== Task ==
Show every line of the material that follows in which the word "deskRecord" occurs.
☆ ☆ ☆
Lemma replayed_activation_reuses_keys_witness :
  exists i s1 s2, (listenerActivate (P := toy) (backendArgs deskRecord) (listenConn i) noRes).2 = Ok s1 /\
    (listenerActivate (P := toy) (backendArgs deskRecord) (listenConn i) noRes).2 = Ok s2 /\
    exists cb g c1 c2, (streamChannel (P := toy) (s_material s1) ∅ "chat").2 = Some cb /\
      (streamChannel (P := toy) (s_material s2) ∅ "chat").2 = Some cb /\
      Send (P := toy) (W := bytes) (Some cb) [] [x41] = (Some c1, frame (packet (P := toy) g 0 [x41]), None) /\
      Send (P := toy) (W := bytes) (Some cb) [] [x42] = (Some c2, frame (packet (P := toy) g 0 [x42]), None).
Proof.
  destruct toy_goodKey as [H1 H2].
  destruct (replayed_activation_reuses_keys (P := toy) key1 key2 (toy_add key1 key2) (replicate 16 x07) "phone" "svc" "phone" "r"
    (backendArgs deskRecord) (knows deskRecord) "chat" [[x43]]) as (request & Hrun);
    [exact H1 | exact H2 | vm_compute; reflexivity | reflexivity | by_dec | reflexivity | reflexivity | vm_compute; discriminate |
     repeat (constructor; [vm_compute; discriminate |]); constructor |].
  destruct (Hrun (listenConn (frame request ++ [])) [] (listenConn (frame request ++ [])) [] noRes noRes eq_refl eq_refl)
    as (r1 & s1 & r2 & s2 & Hs1 & Hs2 & _ & cb & g & Hc1 & Hc2 & Hsend & _).
  destruct (Hsend [x41]) as [c1 Hx]; [vm_compute; discriminate |]. destruct (Hsend [x42]) as [c2 Hy]; [vm_compute; discriminate |].
  exists (frame request ++ []), s1, s2. split; [rewrite Hs1; reflexivity |]. split; [rewrite Hs2; reflexivity |].
  exists cb, g, c1, c2. split; [exact Hc1 |]. split; [exact Hc2 |]. split; [exact Hx | exact Hy].
Defined.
☆ ☆ ☆
== Task output ==
  exists i s1 s2, (listenerActivate (P := toy) (backendArgs deskRecord) (listenConn i) noRes).2 = Ok s1 /\
    (listenerActivate (P := toy) (backendArgs deskRecord) (listenConn i) noRes).2 = Ok s2 /\
    (backendArgs deskRecord) (knows deskRecord) "chat" [[x43]]) as (request & Hrun);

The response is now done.